WORK ORDER
Search the records for the string "tauto" and copy every line in which it appears.

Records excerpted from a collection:
--- --- ---

(** C3.  When [dowork] reports a centre, the contour it found is made of
    the first and the last row index and the first and the last column
    index with a nonzero count, each multiplied by 4; the centre is the
    float of (top + bottom) / 2, a division that is exact; and
    0 <= top <= bottom < 240, 0 <= left <= right < 320. *)
Theorem C3_box_from_first_and_last_nonzero
    h array img kmeans target border center output h' :
  h !! array = Some img ->
  has_shape 240 320 img = true ->
  fit_of img = inr kmeans ->
  well_formed_fit kmeans = true ->
  dowork target border array h = inr ((Some center, output), h') ->
  exists label top bottom left right,
    closest_label kmeans target = inr label /\
    first_nonzero (row_counts kmeans label) top /\
    last_nonzero (row_counts kmeans label) bottom /\
    first_nonzero (column_counts kmeans label) left /\
    last_nonzero (column_counts kmeans label) right /\
    find_contour (row_counts kmeans label) (column_counts kmeans label)
      = inr (mk_contour (top * 4) (bottom * 4) (left * 4) (right * 4)) /\
    center = Float64.of_int ((top * 4 + bottom * 4) / 2) /\
    2 * ((top * 4 + bottom * 4) / 2) = top * 4 + bottom * 4 /\
    0 <= top * 4 <= bottom * 4 /\ bottom * 4 < 240 /\
    0 <= left * 4 <= right * 4 /\ right * 4 < 320.
Proof.
  intros Harr Hshape Hfit Hwf Hrun.
  destruct (dowork_outcome h array img kmeans target border Harr Hshape Hfit Hwf)
    as (label & Hlabel & [[_ Hrun']|[_ (top & bottom & left & right & drawn & Hout)]]);
    [congruence|].
  cbv zeta in Hout.
  destruct Hout as (Hc & H1 & H2 & H3 & H4 & [Hv Hv'] & [Hh Hh'] & _ & _ & _ & Hrun').
  rewrite Hrun in Hrun'. injection Hrun' as -> _ _.
  exists label, top, bottom, left, right. split_and!; try done; try lia.
  - unfold center_position. simpl.
    replace (top * 4 + bottom * 4) with (2 * (2 * (top + bottom))) by lia.
    rewrite div_2_exact by lia. f_equal.
    rewrite (Z.mul_comm 2 (2 * (top + bottom))), Z.div_mul; lia.
  - replace (top * 4 + bottom * 4) with ((2 * (top + bottom)) * 2) by lia.
    rewrite Z.div_mul; lia.
Qed.

(** C8.  [dowork] leaves the array it is given, and every other array of
    the heap, as it was; the output is a new array.  Without a detection
    the output equals the input.  With one, the output has the shape of
    the input, a pixel on the four edges of the box has the border colour
    and every other pixel is the pixel of the input. *)
Theorem C8_input_untouched_output_differs_on_edges
    h array img kmeans target border :
  h !! array = Some img ->
  has_shape 240 320 img = true ->
  fit_of img = inr kmeans ->
  well_formed_fit kmeans = true ->
  exists pos output h',
    dowork target border array h = inr ((pos, output), h') /\
    h' !! array = Some img /\
    h !! output = None /\
    (forall l, l <> output -> h' !! l = h !! l) /\
    match pos with
    | None => h' !! output = Some img
    | Some _ =>
        exists label c drawn,
          closest_label kmeans target = inr label /\
          find_contour (row_counts kmeans label) (column_counts kmeans label) = inr c /\
          h' !! output = Some drawn /\
          has_shape 240 320 drawn = true /\
          forall r col p,
            pixel_at img r col = Some p ->
            pixel_at drawn r col
              = Some (if on_contour c r col then cast_uint8 border else p)
    end.
Proof.
  intros Harr Hshape Hfit Hwf.
  assert (Hfresh : h !! fresh (dom h) = None) by apply not_elem_of_dom, is_fresh.
  assert (Hne : fresh (dom h) <> array) by congruence.
  destruct (dowork_outcome h array img kmeans target border Harr Hshape Hfit Hwf)
    as (label & Hlabel & [[_ Hrun]|[_ (top & bottom & left & right & drawn & Hout)]]).
  - eexists None, _, _. split; [exact Hrun|].
    split_and!; try done.
    + by rewrite lookup_insert_ne.
    + intros l Hl. by rewrite lookup_insert_ne.
    + apply lookup_insert_eq.
  - cbv zeta in Hout.
    destruct Hout as (Hc & _ & _ & _ & _ & _ & _ & _ & Hshape' & Hpix & Hrun).
    eexists (Some _), _, _. split; [exact Hrun|].
    split_and!; try done.
    + by rewrite lookup_insert_ne.
    + intros l Hl. by rewrite lookup_insert_ne.
    + eexists label, _, drawn. split_and!; try done.
      * apply lookup_insert_eq.
      * intros r col p Hp. rewrite Hpix, Hp. by destruct (on_contour _ r col).
Qed.
End DoworkTheorems.
(** On every well-formed free list [best_fit] and [worst_fit] return, without
    changing the state, the last-scanned block among those of the smallest
    (largest) qualifying size, and NULL when no block qualifies. *)
Lemma fits_return_the_last_of_equals fuel sz s l :
  free_chain (blocks s) (g_free_list s) l -> (length l <= fuel)%nat ->
  (exists r, best_fit fuel sz s = Done r s /\ last_smallest s sz l r) /\
  (exists r, worst_fit fuel sz s = Done r s /\ last_largest s sz l r).
Proof.
  intros Hch Hlen. split.
  - unfold best_fit. rewrite (bind_done _ _ _ _ _ (gets_done _ s)).
    apply (best_fit_loop_last fuel sz s _ l Hch Hlen [] NULL).
    left. split; [reflexivity|]. intros a Ha. inversion Ha.
  - unfold worst_fit. rewrite (bind_done _ _ _ _ _ (gets_done _ s)).
    apply (worst_fit_loop_last fuel sz s _ l Hch Hlen [] NULL).
    left. split; [reflexivity|]. intros a Ha. inversion Ha.
Qed.

(** * Ties between candidates *)

(** C4: the code departs from the claim on ties.  After
    [allocate(104,"a")], [allocate(104,"b")], [allocate(3824,"c")],
    [release(a)], [release(b)] the free list is "b" then "a", both of 120
    bytes.  For a request of 120 bytes both [best_fit] and [worst_fit] return
    "a", the candidate scanned last, where the claim (and the comment above
    each function) names the one scanned first, "b". *)
Theorem fit_ties_go_to_the_last_scanned :
  let s := two_free_one_used in
  g_free_list s = 65736 /\
  (size <$> blocks s !! 65736) = Some 120 /\
  (next_free <$> blocks s !! 65736) = Some 65616 /\
  (size <$> blocks s !! 65616) = Some 120 /\
  (next_free <$> blocks s !! 65616) = Some NULL /\
  best_fit 16 120 s = Done 65616 s /\
  worst_fit 16 120 s = Done 65616 s.
Proof. vm_compute. repeat split; reflexivity. Qed.
(** X2.  [father_training] gives the child the mother's architecture and
    data processing and the father's training parameters, for architectures
    of any length; it writes into no list and no dict and draws no random
    number. *)
Theorem father_training_child (w : World) (individ father mother : loc)
    (I F M : Individ) (fg mg : Genotype) :
  individs w !! individ = Some I →
  has_genotype w father F fg →
  has_genotype w mother M mg →
  individ ≠ father → individ ≠ mother →
  ∃ w',
    peform_pairing individ father mother "father_training" w = (Ret (Some individ), w') ∧
    genotype w' individ =
      Some (mkGenotype (g_architecture mg) (g_training_parameters fg)
              (g_data_processing mg)) ∧
    lists w' = lists w ∧ dicts w' = dicts w ∧ drawn w' = drawn w.
Proof.
  intros HI (HF & Hfa & Hft & Hfd) (HM & Hma & Hmt & Hmd) Hif Him.
  eexists. unfold peform_pairing.
  repeat (case_decide; [discriminate|]). case_decide; [|done].
  unfold bind at 1. erewrite father_training_pairing_run by eassumption.
  split; [reflexivity|]. split; [|done].
  apply (genotype_lookup _ _ (mkIndivid (architecture M) (training_parameters F)
                                (data_processing M))); simpl; try done.
  by rewrite lookup_insert_eq.
Qed.

Lemma father_training_child_witness :
  ∃ w',
    peform_pairing 0 1 2 "father_training" (w_common (λ _, 0)) = (Ret (Some 0), w') ∧
    genotype w' 0 =
      Some (mkGenotype mother_genes father_training_dict mother_data_dict) ∧
    lists w' = lists (w_common (λ _, 0)) ∧ dicts w' = dicts (w_common (λ _, 0)) ∧
    drawn w' = 0.
Proof.
  apply (father_training_child (w_common (λ _, 0)) 0 1 2 shell father_obj mother_obj
           father_genotype mother_genotype);
    try reflexivity; try discriminate; repeat split.
Defined.

(** X3.  [father_data_processing] gives the child the mother's architecture
    with gene 0 replaced by the father's gene 0: the same length, the
    mother's gene at every other index; and the mother's training
    parameters and the father's data processing. *)
Theorem father_data_processing_child (w : World) (individ father mother : loc)
    (I F M : Individ) (fg mg : Genotype) (g0 : Layer) :
  individs w !! individ = Some I →
  has_genotype w father F fg →
  has_genotype w mother M mg →
  individ ≠ father → individ ≠ mother →
  g_architecture fg !! 0 = Some g0 →
  0 < length (g_architecture mg) →
  ∃ w' child,
    peform_pairing individ father mother "father_data_processing" w
      = (Ret (Some individ), w') ∧
    genotype w' individ = Some child ∧
    length (g_architecture child) = length (g_architecture mg) ∧
    g_architecture child !! 0 = Some g0 ∧
    (∀ i, 0 < i → g_architecture child !! i = g_architecture mg !! i) ∧
    g_training_parameters child = g_training_parameters mg ∧
    g_data_processing child = g_data_processing fg.
Proof.
  intros HI (HF & Hfa & Hft & Hfd) (HM & Hma & Hmt & Hmd) Hif Him Hg0 Hlen.
  eexists _, (mkGenotype (<[0 := g0]> (g_architecture mg)) (g_training_parameters mg)
                (g_data_processing fg)).
  unfold peform_pairing.
  repeat (case_decide; [discriminate|]). case_decide; [|done].
  unfold bind at 1. erewrite father_data_processing_pairing_run by eassumption.
  split; [reflexivity|]. simpl. split_and!; try done.
  - apply (genotype_lookup _ _ (mkIndivid (architecture M) (training_parameters M)
                                  (data_processing F))); simpl; try done;
      by rewrite lookup_insert_eq.
  - by rewrite length_insert.
  - by rewrite list_lookup_insert_eq.
  - intros i Hi. rewrite list_lookup_insert_ne; [done|lia].
Qed.
(** The destination plan is checked with [allowCreate = true]: without
    [force], when [plan] gets past a destination plan that terraform
    reported as changed, every resource change of that plan is a [no-op]
    or safe. *)
Lemma planTo_accepted_destination (m : MultiStateMigrator) (fs ts : State)
    (w : World) (plan : option Plan) (e : error)
    (planJSON : TerraformPlanJSON) :
  toSkipPlan m = false -> force m = false ->
  planResult (toTf m) ts (basePlanOpts m) = (plan, Some e) ->
  showResult (toTf m) plan = inl planJSON ->
  (planTo m fs ts w).1.2 = None ->
  Forall (fun rc => Actions (Change_ rc) = ["no-op"] \/
                    SafeChange (Change_ rc))
    (ResourceChanges planJSON).
Proof.
  intros Hskip Hforce Hplan Hshow. unfold planTo. rewrite Hskip, Hforce.
  cbn zeta. unfold tf_Plan, log_Printf, emit, bind, ret. cbn [fst snd].
  rewrite Hplan.
  match goal with |- context [checkPlan plan ?tf ?er ?a ?s ?w0] =>
    pose proof (checkPlan_accepts plan tf e a s w0) as Hacc;
    destruct (checkPlan plan tf er a s w0) as [[clean reason] w3]
  end.
  destruct clean; cbn [negb fst snd]; [|discriminate].
  intros _. destruct (Hacc eq_refl) as (msg & pj & _ & Hpj & Hcases).
  rewrite Hshow in Hpj. injection Hpj as <-.
  destruct Hcases as [Hclean|[_ Hsafe]].
  - apply HasChanges_false in Hclean.
    eapply Forall_impl; [exact Hclean|]. intros rc H. now left.
  - now apply HasOnlySafeActions_Forall.
Qed.

(** [Apply] pushes in a fixed order: the push in [fromDir] comes first and
    the push in [toDir] is attempted only after it succeeded. *)
Lemma Apply_push_order (m : MultiStateMigrator) (w : World) :
  exists pushes,
    pushCalls (trace (Apply m w).2) = (pushCalls (trace w) ++ pushes)%list /\
    (pushes = [] \/
     (exists fs, pushes = [(Dir (fromTf m), fs)]) \/
     (exists fs ts, pushes = [(Dir (fromTf m), fs); (Dir (toTf m), ts)])).
Proof.
  unfold Apply, tf_StatePush, log_Printf, setRemote, bind, ret.
  unfold pushCalls. unfold emit at 1. cbn [fst snd].
  match goal with |- context [plan m ?w0] =>
    destruct (plan_adds pushCall commandsOnly_pushCall m w0)
      as (c1 & c2 & Hadds & H1 & H2);
    unfold adds in Hadds;
    destruct (plan m w0) as [[[fs ts] err] w1]
  end.
  assert (c1 = []) as -> by (destruct H1 as [->|[? ->]]; reflexivity).
  assert (c2 = []) as -> by (destruct H2 as [->|[? ->]]; reflexivity).
  cbn [fst snd trace] in Hadds.
  rewrite flat_map_app in Hadds. cbn in Hadds. rewrite !app_nil_r in Hadds.
  destruct err as [e|].
  { exists []. split; [|left; reflexivity]. cbn [snd].
    now rewrite Hadds, app_nil_r. }
  unfold emit. cbn [fst snd trace remote].
  destruct (pushResult (fromTf m) fs) as [e|].
  { exists [(Dir (fromTf m), fs)]. split; [|right; left; eauto].
    cbn [fst snd trace]. rewrite !flat_map_app. cbn.
    now rewrite Hadds, !app_nil_r. }
  exists [(Dir (fromTf m), fs); (Dir (toTf m), ts)].
  split; [|right; right; eauto].
  destruct fs as [s1|]; cbn [fst snd trace remote];
    (destruct (pushResult (toTf m) ts) as [e|]; [|destruct ts as [s2|]]);
    cbn [fst snd trace remote]; rewrite !flat_map_app; cbn;
    rewrite Hadds, !app_nil_r, <- ?app_assoc; reflexivity.
Qed.

(** C3, at the destination plan of the sample: a tag-only update, a create
    and a no-op are accepted. *)
Lemma checkPlan_accepted_plan_witness :
  showResult (taggedTf "to_dir") (Some "tfplan")
  = inl (planOf [tagUpdate "x"; changeWith ["create"]; changeWith ["no-op"]])
  /\
  (checkPlan (Some "tfplan") (taggedTf "to_dir")
     (Some (ExitError 2 "exit status 2")) true "destination" world0).1.1
  = true /\
  Forall (fun rc =>
            Actions (Change_ rc) = ["no-op"] \/
            (true = true /\
             (Actions (Change_ rc) = ["create"] \/
              (Actions (Change_ rc) = ["update"] /\ TagOnly (Change_ rc)))))
    [tagUpdate "x"; changeWith ["create"]; changeWith ["no-op"]].
Proof.
  split; [reflexivity|]. split; [vm_compute; reflexivity|].
  apply (checkPlan_accepted_plan (Some "tfplan") (taggedTf "to_dir")
           (ExitError 2 "exit status 2") true "destination" world0
           (planOf [tagUpdate "x"; changeWith ["create"];
                    changeWith ["no-op"]])).
  - reflexivity.
  - vm_compute. reflexivity.
Defined.

(** C9, at the sample migration with target [aws_iam_role.a]. *)
Lemma plan_target_source_only_witness :
  "aws_iam_role.a" <> "" /\
  exists fromCalls toCalls,
    planCalls
      (trace (plan (migratorOf (cleanTf "from_dir") (cleanTf "to_dir") false
                      "aws_iam_role.a") world0).2)
    = (planCalls (trace world0) ++ fromCalls ++ toCalls)%list /\
    (fromCalls = [] \/
     exists state,
       fromCalls
       = [("from_dir", state,
           (["-input=false"; "-no-color"; "-detailed-exitcode"]
            ++ ["-target=aws_iam_role.a"])%list)]) /\
    (toCalls = [] \/
     exists state,
       toCalls = [("to_dir", state,
                   ["-input=false"; "-no-color"; "-detailed-exitcode"])]) /\
    (forall opt,
       opt ∈ ["-input=false"; "-no-color"; "-detailed-exitcode"] ->
       String.prefix "-target=" opt = false).
Proof.
  split; [discriminate|].
  apply (plan_target_source_only
           (migratorOf (cleanTf "from_dir") (cleanTf "to_dir") false
              "aws_iam_role.a") world0).
  discriminate.
Defined.

(** C1 (the code at a migration whose destination push fails): the claim
    asks for the destination state to be pushed before the source state.
    [Apply] pushes the source state first; when the destination push then
    fails, the moved resource [aws_iam_role.a] has left the source's
    remote state and has not reached the destination's. *)
Theorem Apply_pushes_source_first :
  let r := Apply (migratorOf (cleanTf "from_dir") (pushFailTf "to_dir")
                    false "") world0 in
  remote world0 !! "from_dir" = Some "aws_iam_role.a" /\
  r.1 = Some (errorString "failed to push state") /\
  pushCalls (trace r.2)
  = [("from_dir", Some ""); ("to_dir", Some "aws_iam_role.a")] /\
  remote r.2 !! "from_dir" = Some "" /\
  remote r.2 !! "to_dir" = Some "".
Proof. vm_compute. repeat split; reflexivity. Qed.

(** C2 (the code at a forced migration whose source plan is rejected):
    the claim asks for [force] to downgrade the rejection to a warning on
    either side. With [force] set and a rejected source plan, [Apply]
    returns the error, runs no destination plan and pushes nothing; the
    same rejection on the destination side is let through. *)
Theorem force_ignored_for_source_plan :
  let rejectedSource :=
    Apply (migratorOf (driftedTf "from_dir") (cleanTf "to_dir") true "")
      world0 in
  let rejectedDestination :=
    Apply (migratorOf (cleanTf "from_dir") (driftedTf "to_dir") true "")
      world0 in
  rejectedSource.1
  = Some (joinError
            [joinError
               [errorString
                  "terraform plan command returns unexpected diffs in from_dir: from_dir"]]) /\
  planCalls (trace rejectedSource.2)
  = [("from_dir", "", ["-input=false"; "-no-color"; "-detailed-exitcode"])] /\
  pushCalls (trace rejectedSource.2) = [] /\
  rejectedDestination.1 = None /\
  pushCalls (trace rejectedDestination.2)
  = [("from_dir", Some ""); ("to_dir", Some "aws_iam_role.a")].
Proof. vm_compute. repeat split; reflexivity. Qed.

End migrator.

(* ===================================================================== *)
(** * Properties of the history runner                                   *)
(* ===================================================================== *)

Section runner.
Import command spec sample.

Lemma storageWrites_app (t1 t2 : list Event) :
  (storageWrites (t1 ++ t2) = storageWrites t1 ++ storageWrites t2)%list.
Proof. apply flat_map_app. Qed.

Lemma appliedFiles_app (t1 t2 : list Event) :
  (appliedFiles (t1 ++ t2) = appliedFiles t1 ++ appliedFiles t2)%list.
Proof. apply flat_map_app. Qed.

Lemma lexLe_trans (s1 s2 s3 : string) :
  lexLe s1 s2 -> lexLe s2 s3 -> lexLe s1 s3.
Proof.
  unfold lexLe, String.leb.
  revert s2 s3. induction s1 as [|c1 s1 IH]; intros [|c2 s2] [|c3 s3]; cbn;
    try congruence.
  unfold Ascii.compare.
  destruct (N.compare_spec (Ascii.N_of_ascii c1) (Ascii.N_of_ascii c2));
    destruct (N.compare_spec (Ascii.N_of_ascii c2) (Ascii.N_of_ascii c3));
    destruct (N.compare_spec (Ascii.N_of_ascii c1) (Ascii.N_of_ascii c3));
    try congruence; try lia.
  apply IH.
Qed.

Lemma elem_of_insertSorted (x y : string) (l : list string) :
  y ∈ insertSorted x l <-> y = x \/ y ∈ l.
Proof.
  induction l as [|z l IH]; cbn [insertSorted].
  - rewrite list_elem_of_singleton, elem_of_nil. tauto.
  - destruct (String.leb x z); rewrite !elem_of_cons; [tauto|].
    rewrite IH. tauto.
Qed.

Lemma insertSorted_sorted (x : string) (l : list string) :
  StronglySorted lexLe l -> StronglySorted lexLe (insertSorted x l).
Proof.
  induction l as [|z l IH]; cbn [insertSorted]; intros Hl.
  - repeat constructor.
  - apply StronglySorted_inv in Hl as [Hl Hz].
    destruct (String.leb x z) eqn:E.
    + constructor; [constructor; assumption|].
      constructor; [exact E|].
      eapply Forall_impl; [exact Hz|]. intros y Hy.
      exact (lexLe_trans _ _ _ E Hy).
    + constructor; [apply IH, Hl|].
      apply Forall_forall. intros y Hy.
      apply elem_of_insertSorted in Hy as [->|Hy].
      * destruct (String.leb_total x z) as [H|H]; [congruence | exact H].
      * rewrite Forall_forall in Hz. now apply Hz.
Qed.

Lemma sortStrings_sorted (l : list string) :
  StronglySorted lexLe (sortStrings l).
Proof.
  induction l as [|x l IH]; cbn; [constructor|].
  now apply insertSorted_sorted.
Qed.

Lemma elem_of_sortStrings (x : string) (l : list string) :
  x ∈ sortStrings l <-> x ∈ l.
Proof.
  induction l as [|y l IH]; cbn; [reflexivity|].
  rewrite elem_of_insertSorted, elem_of_cons, IH. reflexivity.
Qed.

Lemma StronglySorted_filter (P : string -> bool) (l : list string) :
  StronglySorted lexLe l -> StronglySorted lexLe (List.filter P l).
Proof.
  induction 1 as [|x l Hl IH Hx]; cbn; [constructor|].
  destruct (P x); [|exact IH].
  constructor; [exact IH|].
  apply Forall_forall. intros y Hy.
  apply list_elem_of_In, filter_In in Hy as [Hy _].
  rewrite Forall_forall in Hx. now apply Hx, list_elem_of_In.
Qed.

(** Scan yields the [.hcl] files of the directory, in lexicographic
    order. *)
Lemma Scan_sorted (dir : gmap string string) : StronglySorted lexLe (Scan dir).
Proof. apply sortStrings_sorted. Qed.
(** * Kid-Voiceover: the client-side audio pipeline

    A shallow embedding of the audio core of the application:
    - the text sanitiser of [generateVoiceover] (the speech service),
    - the PCM decoder [decodeAudioData],
    - the three-prompt fallback loop of [generateVoiceover],
    - the batch driver [handleGenerateScenes] (the [App] component),
    - the [AudioPlayer] component: waveform drawing, play / pause
      bookkeeping and the WAV exporter [getWavBlob].

    Conventions.  A JavaScript string is the list of its UTF-16 code
    units.  A JavaScript number that holds a sample or a time is a
    rational: every sample that can sit in a [Float32Array] is a dyadic
    rational with a 24-bit significand, so the products by 32767 and
    32768 and the quotient by 32768 computed by the code are exact in
    double precision; NaN and the infinities are outside the model.
    Clock readings and offsets are rationals as well, with the exact
    arithmetic that doubles approximate.  A thrown value is a [jsError]. *)

From Stdlib Require Import List ZArith NArith QArith Qabs Qminmax String Ascii Bool Lia.
Import ListNotations.


(** ** JavaScript strings and errors *)

Definition jsstring := list N.
Lemma rf_precess_spin_effect (frame i : Z) (st : RFPulse.State) :
  (0 <= i < RFPulse.n_spins)%Z -> RFPulse.spins_shaped st ->
  exists st' p off,
    RFPulse.precess_spin frame i st = Some st' /\
    RFPulse.spins_shaped st' /\ RFPulse.fid st' = RFPulse.fid st /\
    item (RFPulse.phases st) i = Some p /\
    item RFPulse.freq_offsets i = Some off /\
    forall j, (0 <= j)%Z ->
      item (RFPulse.phases st') j
      = (if (j =? i)%Z then Some (p + (lit 3 10 + off))%R else item (RFPulse.phases st) j) /\
      item (RFPulse.Mx st') j
      = (if (j =? i)%Z
         then Some (exp (IZR (- (frame - RFPulse.rf_frame)) / IZR RFPulse.T2)
                    * cos (p + (lit 3 10 + off)))%R
         else item (RFPulse.Mx st) j) /\
      item (RFPulse.My st') j
      = (if (j =? i)%Z
         then Some (exp (IZR (- (frame - RFPulse.rf_frame)) / IZR RFPulse.T2)
                    * sin (p + (lit 3 10 + off)))%R
         else item (RFPulse.My st) j) /\
      item (RFPulse.Mz st') j = (if (j =? i)%Z then Some 0%R else item (RFPulse.Mz st) j).
Proof.
  intros Hi (Hx & Hy & Hz & Hp). unfold RFPulse.precess_spin.
  pose proof rf_offsets_length as Hoff.
  destruct (item_total (RFPulse.phases st) i ltac:(lia)) as [p Hpi].
  destruct (item_total RFPulse.freq_offsets i ltac:(lia)) as [off Hoi].
  rewrite Hpi, Hoi. cbn [bind].
  rewrite (set_item_inrange (RFPulse.phases st)) by lia. cbn [bind].
  rewrite item_replace_nth by lia. rewrite Z.eqb_refl. cbn [bind].
  rewrite !set_item_inrange by lia. cbn [bind].
  exists (RFPulse.with_M st
            (replace_nth (RFPulse.Mx st) (Z.to_nat i)
               (exp (IZR (- (frame - RFPulse.rf_frame)) / IZR RFPulse.T2)
                * cos (p + (lit 3 10 + off)))%R)
            (replace_nth (RFPulse.My st) (Z.to_nat i)
               (exp (IZR (- (frame - RFPulse.rf_frame)) / IZR RFPulse.T2)
                * sin (p + (lit 3 10 + off)))%R)
            (replace_nth (RFPulse.Mz st) (Z.to_nat i) 0%R)
            (replace_nth (RFPulse.phases st) (Z.to_nat i) (p + (lit 3 10 + off))%R)),
    p, off.
  split; [reflexivity |]. split.
  { unfold RFPulse.spins_shaped. simpl. rewrite !length_replace_nth. tauto. }
  split; [reflexivity |]. split; [reflexivity |]. split; [reflexivity |].
  intros j Hj. cbn [RFPulse.with_M RFPulse.Mx RFPulse.My RFPulse.Mz RFPulse.phases].
  rewrite !item_replace_nth by lia. tauto.
Qed.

--- --- ---

OUTPUT OF THE TASK
  - rewrite list_elem_of_singleton, elem_of_nil. tauto.
  - destruct (String.leb x z); rewrite !elem_of_cons; [tauto|].
    rewrite IH. tauto.
  { unfold RFPulse.spins_shaped. simpl. rewrite !length_replace_nth. tauto. }
  rewrite !item_replace_nth by lia. tauto.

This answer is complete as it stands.